◆ Task instructions:
The lines below starting at the line containing "size - copied" and ending at the line containing "intros s last" are to be repeated exactly, with both ends kept and nothing else added.
======== Records shown
(* ===== verification/UsbMscTheorems.v ===== *)
(** * USB mass storage: theorems

    The driver against the controller and device of UsbMachine: a SCSI command sent through
    [scsi_command] is executed by the device exactly once and its answer comes back, or the
    driver reports an error; whatever transfers fail, the rings and the event queue stay in
    order and memory of the driver is only written where it should be. *)

From S2P Require Import Prelude UsbRing UsbRingTheorems UsbDesc Xhci XhciTheorems UsbDevice UsbDeviceTheorems UsbMsc UsbDma UsbMachine UsbMachineTheorems.

(** ** Wrappers *)

Lemma cbw_roundtrip tag len dir lun cdb :
  u32 tag -> u32 len -> 0 <= lun < 16 -> zlen cdb <= 16 ->
  zlen (cbw_bytes (cbw_new tag len dir lun cdb)) = 31 /\
  decode_cbw (cbw_bytes (cbw_new tag len dir lun cdb)) = Some (mkCommand tag len dir lun cdb).
Proof.
  intros Ht Hl Hlun Hc. pose proof (zlen_nonneg cdb). unfold cbw_new. rewrite (Z.min_l (zlen cdb)) by lia.
  rewrite (ztake_all (zlen cdb) cdb) by lia.
  assert (Z.land lun 15 = lun) as ->.
  { change 15 with (Z.ones 4). rewrite Z.land_ones by lia. apply Z.mod_small. lia. }
  unfold cbw_bytes. cbn [cbw_signature cbw_tag cbw_data_transfer_length cbw_flags cbw_lun cbw_cb_length cbw_cb].
  set (fl := if dir then 128 else 0). set (cb := cdb ++ zeros (16 - zlen cdb)).
  assert (zlen cb = 16) as Hcb by (unfold cb; rewrite zlen_app, zlen_zeros; lia).
  assert (zlen (to_le32 CBW_SIGNATURE ++ to_le32 tag ++ to_le32 len ++ le_split 1 fl ++ le_split 1 lun ++ le_split 1 (zlen cdb) ++ cb) = 31) as Hlen.
  { rewrite !zlen_app, !zlen_to_le32, Hcb. reflexivity. }
  split; [done|]. unfold decode_cbw. rewrite Hlen. unfold u32_at, u8_at.
  assert (forall (a b c d e f : bytes), zlen a = 4 -> zlen b = 4 -> zlen c = 4 -> zlen d = 1 -> zlen e = 1 -> zlen f = 1 ->
    let l := a ++ b ++ c ++ d ++ e ++ f ++ cb in
    slice l 0 (0 + 4) = a /\ slice l 4 (4 + 4) = b /\ slice l 8 (8 + 4) = c /\ slice l 12 (12 + 1) = d /\
    slice l 13 (13 + 1) = e /\ slice l 14 (14 + 1) = f /\
    slice l 15 31 = cb) as Hs.
  { intros a b c d e f Ha Hb Hcc Hd He Hf. cbn. unfold slice.
    repeat split; repeat (rewrite zdrop_app_ge by lia); rewrite zdrop_0 by lia;
      rewrite ?ztake_app_le by lia; apply ztake_all; lia. }
  destruct (Hs (to_le32 CBW_SIGNATURE) (to_le32 tag) (to_le32 len) (le_split 1 fl) (le_split 1 lun) (le_split 1 (zlen cdb)))
    as (-> & -> & -> & -> & -> & -> & ->); [done..|]. clear Hs.
  rewrite !le_combine_to_le32 by (done || (split; vm_compute; congruence)).
  change (CBW_SIGNATURE =? CBW_SIGNATURE) with true. change (31 =? 31) with true. cbn [andb].
  rewrite !le_combine_split. cbn [Z.of_nat]. do 2 f_equal.
  - by destruct dir.
  - apply Z.mod_small. cbn. lia.
  - rewrite Z.mod_small by (cbn; lia). unfold cb. rewrite ztake_app_le by lia. apply ztake_all. lia.
Qed.

Lemma csw_roundtrip tag res st : 0 <= st < 256 ->
  zlen (csw_bytes tag res st) = 13 /\ csw_signature (csw_of (csw_bytes tag res st)) = CSW_SIGNATURE /\
  csw_status (csw_of (csw_bytes tag res st)) = st.
Proof.
  intros Hst. split; [done|]. unfold csw_of, csw_bytes, u32_at, u8_at. cbn [csw_signature csw_status]. unfold slice. split.
  - rewrite (zdrop_0 0) by lia. rewrite ztake_app_le by done. rewrite ztake_all by done. by vm_compute.
  - repeat (rewrite zdrop_app_ge by (rewrite ?zlen_to_le32; lia)). rewrite !zlen_to_le32.
    rewrite zdrop_0 by lia. rewrite ztake_all by done. rewrite le_combine_split. apply Z.mod_small. cbn. lia.
Qed.

(** ** The driver's state next to the hardware's *)

Section transport.
Context {F D : Type} `{FrameAllocSpec F} `{ScsiTargetSpec D} (align_up : Z -> Z -> Z) (Halign : rounds_up align_up) (hw : HwCfg).

#[local] Instance msc_io : XhcIo (Machine F D) := Machine_io align_up hw.
#[local] Instance msc_dma : DmaSpec (Machine F D) := dma align_up Halign hw.

(** The bulk endpoints, and the memory of their rings. *)
Context (ein eout : Z) (mem_in mem_out : PhysMem).

Definition ep_of (dir : bool) : Z := if dir then ein else eout.
Definition dci (dir : bool) : Z := dci_of (ep_of dir) dir.
Definition mem_of (dir : bool) : PhysMem := if dir then mem_in else mem_out.

Definition areas : list (Z * Z) :=
  [(phys mem_in, 4096); (phys mem_out, 4096); (hw_events hw, hw_event_count hw * 16)].

(** Memory that belongs to none of the rings. *)
Definition clear (p n : Z) : Prop := Forall (fun '(q, k) => apart p n q k) areas.

Context (Hslot : 0 <= hw_slot hw < 256) (Hein : 1 <= ein <= 15) (Heout : 1 <= eout <= 15).
Context (Hareas : apart (phys mem_in) 4096 (phys mem_out) 4096 /\
                  apart (hw_events hw) (hw_event_count hw * 16) (phys mem_in) 4096 /\
                  apart (hw_events hw) (hw_event_count hw * 16) (phys mem_out) 4096).

Implicit Types (s : UsbSys (Machine F D)) (m : Machine F D).

Definition ep_inv (dir : bool) s : Prop :=
  let m := sys_host s in
  exists r h,
    ud_ep_rings (s_dev s) !! Z.to_nat (dci dir - 1) = Some (Some r) /\ ring_mem r = mem_of dir /\
    ring_holds m r 255 h /\ (mc_halted m (dci dir) = false -> stands r 255 (length h) (mc_cons m (dci dir))).

Definition event_count : nat := Z.to_nat (hw_event_count hw).

(** Every posted event has been read. *)
Definition events_inv s : Prop :=
  let m := sys_host s in
  let e := x_event_ring (s_ctrl s) in
  event_ring_phys e = hw_events hw /\ er_size e = hw_event_count hw /\
  exists h, event_holds m e (mc_prod m) event_count h (length h).

Definition quiet (t : Trb) : Prop := forall dir, transfer_event (hw_slot hw) (dci dir) t = false.

Record inv s : Prop := {
  inv_slot : ud_slot_id (s_dev s) = hw_slot hw;
  inv_doorbell : doorbell_reg s = hw_doorbell hw;
  inv_ep dir : ep_inv dir s;
  inv_events : events_inv s;
  inv_pending : Forall quiet (x_pending_events (s_ctrl s));
}.

Lemma dci_bounds dir : 2 <= dci dir < 32.
Proof. unfold dci, dci_of, ep_of. destruct dir; lia. Qed.

Lemma dci_odd dir : Z.odd (dci dir) = dir.
Proof. unfold dci, dci_of, ep_of. destruct dir; [rewrite Z.add_comm|rewrite Z.add_0_r]; rewrite Z.mul_comm; [apply Z.odd_add_mul_2|apply Z.odd_mul]. Qed.

Lemma dci_ne dir : dci dir <> dci (negb dir).
Proof. intros E. pose proof (dci_odd dir) as H1'. rewrite E, dci_odd in H1'. by destruct dir. Qed.

Lemma clear_apart p n dir : clear p n -> apart p n (phys (mem_of dir)) 4096.
Proof. unfold clear, areas. rewrite !Forall_cons. intros (Hi & Ho & _). by destruct dir. Qed.

Lemma clear_events p n : clear p n -> apart p n (hw_events hw) (hw_event_count hw * 16).
Proof. unfold clear, areas. rewrite !Forall_cons. by intros (_ & _ & He & _). Qed.

Lemma quiet_take_first dir l : Forall quiet l -> take_first (transfer_event (hw_slot hw) (dci dir)) l = None.
Proof. induction 1 as [|t l Ht _ IH]; [done|]. cbn. by rewrite (Ht dir), IH. Qed.
#[local] Program Instance disk_target_spec : ScsiTargetSpec ScsiDisk.
Next Obligation.
  intros lun cdb n d d' b st Hn. cbn. unfold disk_in.
  repeat split_if; intros [= <- <- <-]; rewrite ?zlen_fit, ?zlen_zeros, ?zlen_ztake by done; lia.
Qed.
Next Obligation.
  intros lun cdb b d d' st. cbn. unfold disk_out. repeat split_if; intros [= <- <-]; lia.
Qed.

(** *** Blocks *)

Lemma span_S d lba n : 0 <= n -> span d lba (n + 1) = span d lba n ++ sd_block d (lba + n).
Proof.
  intros Hn. unfold span. replace (Z.to_nat (n + 1)) with (S (Z.to_nat n)) by lia.
  rewrite seq_S, fmap_app, concat_app. cbn. by rewrite app_nil_r, Z2Nat.id.
Qed.

Lemma zlen_span d lba n : 0 <= n -> zlen (span d lba n) = n * bs.
Proof.
  intros Hn. pattern n. apply natlike_ind; [done|clear n Hn|done]. intros n Hn IH.
  unfold Z.succ. rewrite span_S, zlen_app, IH by done. unfold sd_block. rewrite zlen_fit; lia.
Qed.

Lemma store_in d lba n b l :
  zlen b = n * bs -> lba <= l < lba + n -> sd_block (store d lba n b) l = slice b ((l - lba) * bs) ((l - lba + 1) * bs).
Proof.
  intros Hb Hl. unfold sd_block, store. cbn. replace ((lba <=? l) && (l <? lba + n)) with true by lia.
  apply fit_id. rewrite zlen_slice; nia.
Qed.

Lemma store_out d lba n b l : l < lba \/ lba + n <= l -> sd_block (store d lba n b) l = sd_block d l.
Proof. intros Hl. unfold sd_block, store. cbn. by replace ((lba <=? l) && (l <? lba + n)) with false by lia. Qed.
Lemma wp_extend_run fuel s (k : nat) (c last r size copied : Z) next Q X :
  usb_inv s -> Forall (cluster_ok v) (chain k c) -> run_of k c last r next ->
  USB_MAX_READ_BYTES / cluster_bytes v <= Z.of_nat fuel + r ->
  size - copied <= Z.of_nat k * cluster_bytes v ->
  (forall s' last r next, usb_inv s' -> run_of k c last r next -> Q (last, r, next) s') ->
  wp (extend_run fuel v size copied last r next) Q X s.
Proof.
  pose proof (cluster_bytes_pos v Hv) as Hcb.
  assert (cluster_bytes v | USB_MAX_READ_BYTES) as [q Hq] by (unfold vol_ok in Hv; tauto).
  intros Hs Hf. revert s last r next Hs. induction fuel as [|fuel IH];
    intros s last r next Hs Hrun Hfuel Hsize HQ; pose proof Hrun as (Hr & Hlast & Hl & Hm & Hn);
    cbn [extend_run]; (destruct (negb _) eqn:E; [by apply wp_ret, HQ|]; bool_to_prop);
    rewrite Hq, Z.div_mul in Hfuel by lia;
    (destruct next as [nx|]; [|by apply wp_ret, HQ]);
    (destruct (_ && _) eqn:E2; [|by apply wp_ret, HQ]; bool_to_prop); [nia|].
  destruct Hn as [[= ->]|[_ [=]]].
  pose proof (run_member k c r Hf Hl Hr) as Hc. rewrite <- Hlast in Hc.
  unfold add32 in *. destruct Hc as ((? & ?) & _ & _). rewrite as_u32_small in * by lia.
  assert (linked c (r + 1)) as Hl'.
  { intros i Hi. destruct (decide (i = r - 1)) as [->|]; [|apply Hl; lia].
    replace (c + (r - 1)) with last by lia. lia. }
  assert (1 <= r + 1 <= Z.of_nat k) as Hr' by nia.
  assert (c + (r + 1) - 1 = fat_entry last) as Hlast' by lia.
  pose proof (run_member k c (r + 1) Hf Hl' Hr') as Hc'. rewrite Hlast' in Hc'.
  assert ((r + 1) * cluster_bytes v <= USB_MAX_READ_BYTES) as Hm'.
  { rewrite Hq in *. apply Z.mul_le_mono_nonneg_r; [lia|].
    apply Z.mul_lt_mono_pos_r in E; lia. }
  apply wp_bind, wp_read_fat_entry; [done|done|..].
  - intros s' Hs'. apply IH; try done; [|rewrite Hq, Z.div_mul; lia]. split_and!; try lia; try done; by left.
  - intros s' HG Hs'. apply IH; try done; [|rewrite Hq, Z.div_mul; lia]. split_and!; try lia; try done; by right.
Qed.
(** The new [log_offset] is in the state; [false] leaves the viewer. *)
Definition bitapp_run_console_log_command (command : bytes) : SM D bool :=
  let command := str_trim command in
  let render offset :=
    let! shown := bitapp_render_console_log_page offset in
    let! _ := smodify (set_log_offset shown) in
    sret true in
  let! log_offset := sgets sh_log_offset in
  if is_one_of command [""; "pgdn"; "next"; "down"]%string then
    let! log_len := bitapp_console_log_len in
    let max_offset := bitapp_console_log_max_offset log_len in
    render (Z.min (sat_add64 log_offset RAM_SHELL_LOG_PAGE_BYTES) max_offset)
  else if is_one_of command ["pgup"; "prev"; "up"]%string then
    render (sat_sub log_offset RAM_SHELL_LOG_PAGE_BYTES)
  else if is_one_of command ["top"]%string then render 0
  else if is_one_of command ["bottom"; "end"]%string then
    let! bottom := bitapp_console_log_bottom_offset in
    render bottom
  else if is_one_of command ["refresh"; "r"]%string then render log_offset
  else if is_one_of command ["help"; "?"]%string then
    let! _ := bitapp_write_console_log_help in sret true
  else if is_one_of command ["exit"; "quit"; "q"]%string then sret false
  else let! _ := bitapp_write_console_log_help in sret true.

(** ** The model prompt *)

(** The call through the C interface; what the decoder prints goes to the console. *)
Definition hermit_bitnet_prompt_decode_from_buffer (prompt_buf : bytes) (n_predict output_len : Z)
    : SM D Decoded :=
  let! calls := sgets sh_calls in
  let r := decode calls prompt_buf n_predict n_threads BITNET_SHELL_N_CTX output_len in
  let! _ := smodify (set_calls (calls + 1)) in
  let! _ := console_write (d_printed r) in
  sret r.

Definition bitapp_run_model_prompt (prompt : bytes) : SM D bytes :=
  let prompt := str_trim prompt in
  if zlen prompt =? 0 then
    let! _ := println (bstr "bitapp: prompt is empty") in sret []
  else
  let (prompt_buf, prompt_len) := build_raw_prompt (zeros (RAM_SHELL_LINE_LEN + 1)) prompt in
  if (prompt_len =? 0) || (zlen prompt_buf <=? prompt_len) then
    let! _ := println (bstr "bitapp: prompt buffer is full") in sret []
  else
  let! r := hermit_bitnet_prompt_decode_from_buffer prompt_buf BITNET_SHELL_N_PREDICT
              BITNET_OUTPUT_BUF_LEN in
  if generation_aborted (d_polls r) then
    let! _ := println (bstr "bitapp: RAM_SHELL prompt stopped by Ctrl-C") in sret []
  else if d_ret r =? 0 then
    let generated_len := c_string_len (d_output r) in
    let! generated := slift (get_slice (d_output r) 0 generated_len) in
    let answer := ram_shell_answer_bytes generated in
    let! _ := if zlen answer =? 0 then sret tt else console_write answer in
    let! _ := if bool_decide (last answer = Some NL) then sret tt else println [] in
    let! _ := smodify (fun s =>
                let (h, d) := append_to_history (sh_history s) (sh_delta s) prompt answer in
                set_memory h d s) in
    sret answer
  else sret [].

Definition bitapp_warm_bitnet_runtime : SM D Z :=
  let! r := hermit_bitnet_prompt_decode_from_buffer BITNET_RUNTIME_WARMUP_PROMPT (-1) 1 in
  sret (d_ret r).

(** ** The command interpreter *)

(** [for _ in 0..40 { println!() }] *)
Fixpoint blank_lines (n : nat) : SM D unit :=
  match n with
  | O => sret tt
  | S n => let! _ := println [] in blank_lines n
  end.

(** [strip_prefix("forget ").or_else(|| strip_prefix("erase "))] *)
Definition forget_phrase (s : bytes) : option bytes :=
  match str_strip_prefix (bstr "forget ") s with
  | Some p => Some p
  | None => str_strip_prefix (bstr "erase ") s
  end.

Definition run_forget (phrase : bytes) : SM D unit :=
  smodify (fun s =>
    let '(h, d, _) := append_forget_to_history (sh_history s) (sh_delta s) phrase in
    set_memory h d s).

(** The [RamShellMode::Command] arm. *)
Definition run_command (command : bytes) : SM D unit :=
  let trimmed := str_trim command in
  if zlen trimmed =? 0 then sret tt
  else if bool_decide (trimmed = bstr "help") then
    let! _ := println (bstr "commands: clear, reset, prompt, log, forget, erase, exit, reboot") in
    let! _ := println (bstr "prompt: enter prompt mode; prompt <text>: run immediately") in
    println (bstr "log: open captured console log; use pgup/pgdn/top/bottom/exit")
  else if bool_decide (trimmed = bstr "clear") then blank_lines 40
  else if bool_decide (trimmed = bstr "reset") then smodify (set_memory [] [])
  else if bool_decide (trimmed = bstr "erase memory") then bitapp_erase_memory_db
  else match forget_phrase trimmed with
  | Some phrase => run_forget phrase
  | None =>
  if bool_decide (trimmed = bstr "prompt") then smodify (set_mode Prompt)
  else match str_strip_prefix (bstr "prompt ") trimmed with
  | Some prompt =>
      let! _ := bitapp_run_model_prompt prompt in
      smodify (set_mode Prompt)
  | None =>
  if bool_decide (trimmed = bstr "log") then
    let! _ := bitapp_console_log_set_capture false in
    let! log_offset := bitapp_console_log_bottom_offset in
    let! log_offset := bitapp_render_console_log_page log_offset in
    let! _ := smodify (set_log_offset log_offset) in
    smodify (set_mode Log)
  else if bool_decide (trimmed = bstr "exit") then
    let! _ := bitapp_flush_memory_db in
    smodify (set_mode Command)
  else if bool_decide (trimmed = bstr "reboot") then bitapp_reboot
  else println (bstr "ram: " ++ trimmed)
  end end.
================
◆ Exercise response:
  size - copied <= Z.of_nat k * cluster_bytes v ->
  (forall s' last r next, usb_inv s' -> run_of k c last r next -> Q (last, r, next) s') ->
  wp (extend_run fuel v size copied last r next) Q X s.
Proof.
  pose proof (cluster_bytes_pos v Hv) as Hcb.
  assert (cluster_bytes v | USB_MAX_READ_BYTES) as [q Hq] by (unfold vol_ok in Hv; tauto).
  intros Hs Hf. revert s last r next Hs. induction fuel as [|fuel IH];
    intros s last r next Hs Hrun Hfuel Hsize HQ; pose proof Hrun as (Hr & Hlast & Hl & Hm & Hn);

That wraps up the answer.